Beijing is one of the fastest developing urban regions in the world. In the past 30 years, the city’s area has expanded by 700%, and the population has doubled to 17 million. Land and resource consumption continue to intensify with population. Large expanses of agricultural land are being consumed, contributing to the national food security crises. A recent government decree demands that the consumption of agricultural land cease, necessitating alternative solutions to meet the needs of exponential urbanization. With another doubling of population predicted by 2030, the Beijing region must house an additional 17 million urban residents. Working within a framework known as the “foothill strategy,” this project assumes an experimental approach to alternative urbanization tactics in the foothills surrounding Beijing.
The township of Qinglonghu spans the plane-foothill threshold southwest of Beijing, just off the 6th ring road. About 100 square kilometers holds 32 villages and 41,600 residents. The foothill strategy necessitates that Qinglonghu absorbs 100,000-300,000 residents by the year 2030. Pressing concerns include water shortages, agricultural preservation, brownfield remediation, and transportation restrictions as well as considerations for housing strategies, density, and urban program that fully respond to the unique conditions of the foothill site.

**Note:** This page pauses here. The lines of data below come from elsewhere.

(** A Go length is an [int], below 2^63; [uint32] of it wraps. *)
Definition zlen {A} (l : list A) : Z := Z.of_nat (length l).

(** Unspecified enum values are zero, so the source's second test of each is
    the first; a nil slice has length zero. *)
Definition ValidateWithParams (doc : OracleRequestDoc) (params : Params) : res unit :=
  if d_OracleType doc =? ORACLE_TYPE_UNSPECIFIED
  then Err (Error ErrOther "oracle type cannot be unspecified")
  else if bool_decide (d_Name doc = EmptyString) then Err (Error ErrOther "name cannot be empty")
  else if zlen (d_Endpoints doc) =? 0 then Err (Error ErrOther "endpoints cannot be empty")
  else if d_AggregationRule doc =? AGGREGATION_RULE_UNSPECIFIED
  then Err (Error ErrOther "aggregation rule cannot be unspecified")
  else if zlen (d_AccountList doc) =? 0 then Err (Error ErrOther "account list cannot be empty")
  else if MaxAccountListSize params <? zlen (d_AccountList doc)
  then Err (Error ErrOther "account list size exceeds maximum allowed")
  else
    do? each_res (fun account =>
          match acc_of_bech32 account with
          | None => Err (Error ErrOther "account address is not valid bech32")
          | Some _ => Ok tt
          end) (d_AccountList doc);
    if d_Quorum doc =? 0 then Err (Error ErrOther "quorum cannot be 0")
    else if wrap32 (zlen (d_AccountList doc)) <? d_Quorum doc
    then Err (Error ErrOther "quorum cannot be greater than account list length")
    else if MaxAccountListSize params <? d_Quorum doc
    then Err (Error ErrOther "quorum exceeds maximum allowed")
    else if d_Status doc =? REQUEST_STATUS_UNSPECIFIED
    then Err (Error ErrOther "status cannot be unspecified")
    else Ok tt.

Definition Doc_Validate (doc : OracleRequestDoc) : res unit := ValidateWithParams doc DefaultParams.

(** The bytes a provider signs. *)
Definition Bytes (sds : SubmitDataSet) : res bytes :=
  let buf := str_bytes "guru.oracle.SubmitDataSet" ++ be64 (sd_RequestId sds) ++
    be64 (sd_Nonce sds) ++ be32 (wrap32 (zlen (str_bytes (sd_RawData sds)))) ++
    str_bytes (sd_RawData sds) in
  match acc_of_bech32 (sd_Provider sds) with
  | None => Err (Error ErrOther "invalid provider bech32")
  | Some acc => Ok (buf ++ acc)
  end.

Definition DefaultGenesisState : GenesisState := mkGenesis DefaultParams 0 [] EmptyString.

Definition GenesisState_Validate (gs : GenesisState) : res unit :=
  do? Params_Validate (gs_Params gs);
  if bool_decide (gs_Moderator gs = EmptyString)
  then Err (Error ErrOther "moderator address must be set in genesis")
  else
    do? each_res Doc_Validate (gs_Docs gs);
    match acc_of_bech32 (gs_Moderator gs) with
    | None => Err (Error ErrOther "invalid moderator address")
    | Some _ => Ok tt
    end.

Definition wrap_err (k : errkind) {A} (r : res A) : res A :=
  match r with Err e => Err (Error k (e_msg e)) | r => r end.

Definition MsgRegister_ValidateBasic (msg : MsgRegisterOracleRequestDoc) : res unit :=
  match acc_of_bech32 (mr_Moderator msg) with
  | None => Err (Error ErrInvalidAddress "invalid from address(Moderator)")
  | Some _ => wrap_err ErrInvalidRequest (ValidateWithParams (mr_Doc msg) DefaultParams)
  end.
Definition MsgUpdate_ValidateBasic (msg : MsgUpdateOracleRequestDoc) : res unit :=
  match acc_of_bech32 (mu_Moderator msg) with
  | None => Err (Error ErrInvalidAddress "invalid from address(Moderator)")
  | Some _ => wrap_err ErrInvalidRequest (ValidateWithParams (mu_Doc msg) DefaultParams)
  end.
(** A message decoded from the wire has a nil signature exactly when the field
    is empty. *)
Definition MsgSubmit_ValidateBasic `{FloatText} (msg : MsgSubmitOracleData) : res unit :=
  match ms_DataSet msg with
  | None => Err (Error ErrInvalidRequest "DataSet must be provided")
  | Some d =>
      match acc_of_bech32 (sd_Provider d) with
      | None => Err (Error ErrInvalidAddress "invalid provider address")
      | Some _ =>
          if sd_RequestId d =? 0 then Err (Error ErrInvalidRequest "request ID cannot be empty")
          else if bool_decide (sd_RawData d = EmptyString)
          then Err (Error ErrInvalidRequest "raw data cannot be empty")
          else match float_set_string (sd_RawData d) with
               | None => Err (Error ErrInvalidRequest "raw data must be a valid decimal number")
               | Some _ =>
                   if bool_decide (sd_Signature d = [])
                   then Err (Error ErrInvalidRequest "signature cannot be empty")
                   else Ok tt
               end
      end
  end.
Definition MsgUpdateModerator_ValidateBasic (msg : MsgUpdateModeratorAddress) : res unit :=
  if bool_decide (mm_Moderator msg = EmptyString)
  then Err (Error ErrInvalidRequest "moderator address cannot be empty")
  else if bool_decide (mm_New msg = EmptyString)
  then Err (Error ErrInvalidRequest "new moderator address cannot be empty")
  else if bool_decide (mm_Moderator msg = mm_New msg)
  then Err (Error ErrInvalidRequest "moderator address and new moderator address cannot be the same")
  else match acc_of_bech32 (mm_Moderator msg), acc_of_bech32 (mm_New msg) with
       | None, _ => Err (Error ErrInvalidAddress "invalid moderator address")
       | _, None => Err (Error ErrInvalidAddress "invalid new moderator address")
       | _, _ => Ok tt
       end.
End types.

Section keeper.
Context `{AddressCodec, DecLib, OracleAccounts, FloatText, SortSlice}.
Variable authority : string.
(** [json.Marshal] of the endpoints. *)
Variable endpoints_json : list OracleEndpoint -> string.

(** ** Store *)

Definition stored_params (p : Params) : Params :=
  mkParams (EnableOracle p) (SubmitWindow p) (dec_stored (MinSubmitPerWindow p))
    (dec_stored (SlashFractionDowntime p)) (MaxAccountListSize p).

Definition SetParams (params : Params) : M or_state unit :=
  modify (fun s => OR (Some (stored_params params)) (or_moderator s) (or_count s) (or_docs s)
    (or_submits s) (or_datasets s) (or_events s)).
Definition GetParams (s : or_state) : Params :=
  match or_params s with None => DefaultParams | Some params => params end.
Definition GetAuthority : string := authority.

Definition SetModeratorAddress (address : string) : M or_state unit :=
  modify (fun s => OR (or_params s) (Some address) (or_count s) (or_docs s) (or_submits s)
    (or_datasets s) (or_events s)).
Definition GetModeratorAddress (s : or_state) : string :=
  match or_moderator s with None => EmptyString | Some bz => bz end.

Definition SetOracleRequestDocCount (count : Z) : M or_state unit :=
  modify (fun s => OR (or_params s) (or_moderator s) (Some (be64 count)) (or_docs s) (or_submits s)
    (or_datasets s) (or_events s)).
Definition GetOracleRequestDocCount (s : or_state) : Z :=
  match or_count s with None => 0 | Some bz => be64_decode bz end.

Definition SetOracleRequestDoc (doc : OracleRequestDoc) : M or_state unit :=
  modify (fun s => OR (or_params s) (or_moderator s) (or_count s)
    (<[GetOracleRequestDocKey (d_RequestId doc) := doc]> (or_docs s)) (or_submits s)
    (or_datasets s) (or_events s)).
(** A stored document has a name, so its encoding is not empty. *)
Definition GetOracleRequestDoc (s : or_state) (id : Z) : res OracleRequestDoc :=
  match or_docs s !! GetOracleRequestDocKey id with
  | None => Err (Error ErrOther "not exist RequestDoc")
  | Some doc => Ok doc
  end.
Definition GetOracleRequestDocs (s : or_state) : list OracleRequestDoc :=
  map snd (iterate KeyOracleRequestDoc (or_docs s)).
Definition GetOracleRequestDocsByStatus (s : or_state) (status : RequestStatus)
    : list OracleRequestDoc :=
  filter (fun doc => d_Status doc = status) (GetOracleRequestDocs s).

Over 12% of Qinlonghu is currently textured by open-pit limestone mines. Though mostly closed during the Beijing Olympic Games in 2008, the mines hold a dramatic physical and economic presence on the landscape. Because of their proximity to sites of urban expansion and the continued demand for material, the Neo-Mining proposal fundamentally questions the closure of the mines and the current costs and methods of remediation. Neo-Mining instead proposes alternative processes for urban expansion that account for the extraction and reconstitution of raw material as necessities of growth and potential drivers of urban form. An ecologic life-cycle approach to the reuse of mining sites and materials generates and informs the new foothill city.

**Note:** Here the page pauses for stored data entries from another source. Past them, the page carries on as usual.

(* ===== verification/OracleInv.v ===== *)
(** Lemmas of x/oracle: keys, validity of documents and the invariant of the store;
    the aggregation rules, what the loops over the submitted values compute, the
    ranks of a sorted slice and when aggregation cannot panic; one pass of the begin
    blocker. *)
From Stdlib Require Import SpecFloat.
From S2P Require Import Prelude KVStore Sdk BigFloat Oracle.

Definition uint64 (n : Z) : Prop := 0 <= n <= max_uint64.

(** * Keys *)

Lemma doc_key_inj i j :
  uint64 i -> uint64 j -> GetOracleRequestDocKey i = GetOracleRequestDocKey j -> i = j.
Proof. intros Hi Hj Hk%(app_inv_head KeyOracleRequestDoc). by apply be64_inj. Qed.

Lemma dataset_key_inj i j n m :
  uint64 i -> uint64 j -> GetDataSetKey i n = GetDataSetKey j m -> i = j.
Proof. intros Hi Hj Hk%(app_inv_head KeyOracleDataSet). by apply be64_inj. Qed.

Lemma be64_app_inj i j (a b : bytes) :
  uint64 i -> uint64 j -> be64 i ++ a = be64 j ++ b -> i = j /\ a = b.
Proof.
  intros Hi Hj Heq. apply app_inj_1 in Heq as [Hb ->]; [|unfold be64; by rewrite !be_length].
  split; [by apply be64_inj|done].
Qed.

Lemma submit_key_prefix id nonce id' nonce' p :
  uint64 id -> uint64 id' -> 0 < nonce <= max_uint64 -> 0 < nonce' <= max_uint64 ->
  is_prefix (GetSubmitDataKey id nonce) (GetSubmitDataKeyByProvider id' nonce' p) = true <->
  id' = id /\ nonce' = nonce.
Proof.
  intros Hi Hi' Hn Hn'. unfold GetSubmitDataKeyByProvider, GetSubmitDataKey, IDToBytes.
  destruct (Z.eqb_spec nonce 0), (Z.eqb_spec nonce' 0); try lia. rewrite <- !app_assoc. split.
  - intros (t & Ht)%is_prefix_spec. rewrite <- !app_assoc in Ht. apply app_inv_head in Ht.
    apply be64_app_inj in Ht as [-> Ht]; [|done..].
    apply be64_app_inj in Ht as [-> _]; [done|unfold uint64; lia..].
  - intros [-> ->]. rewrite !app_assoc. apply is_prefix_app.
Qed.

Lemma submit_key_inj id nonce id' nonce' p p' :
  uint64 id -> uint64 id' -> 0 < nonce <= max_uint64 -> 0 < nonce' <= max_uint64 ->
  GetSubmitDataKeyByProvider id nonce p = GetSubmitDataKeyByProvider id' nonce' p' ->
  id = id' /\ nonce = nonce' /\ p = p'.
Proof.
  intros Hi Hi' Hn Hn'. unfold GetSubmitDataKeyByProvider, GetSubmitDataKey, IDToBytes.
  destruct (Z.eqb_spec nonce 0), (Z.eqb_spec nonce' 0); try lia. rewrite <- !app_assoc.
  intros Ht%app_inv_head. apply be64_app_inj in Ht as [-> Ht]; [|done..].
  apply be64_app_inj in Ht as [-> Ht]; [|unfold uint64; lia..]. split_and!; try done.
  by apply str_bytes_inj.
Qed.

Collapsing sites of extraction with sites of construction, Neo-Mining proposes continued mining phased with the construction of a new city directly on the Qinglonghu mines themselves. As a result, land disturbance is minimized and the agricultural plane is preserved. Mining techniques and technologies are altered to efficiently provide both the material source of the city and its constructed foundations as well. Methods that previously degraded the environment are altered to become the backbones of new urban ecologies. Developing beyond a master plan that details phasing, connectivity, urban program, and density distribution, three specific experiments in urbanization ensue. Factors explored include material re-use, water management, landscape strategies, urban program, built form, and ultimately, unique urban identities carved from phenomenal sites.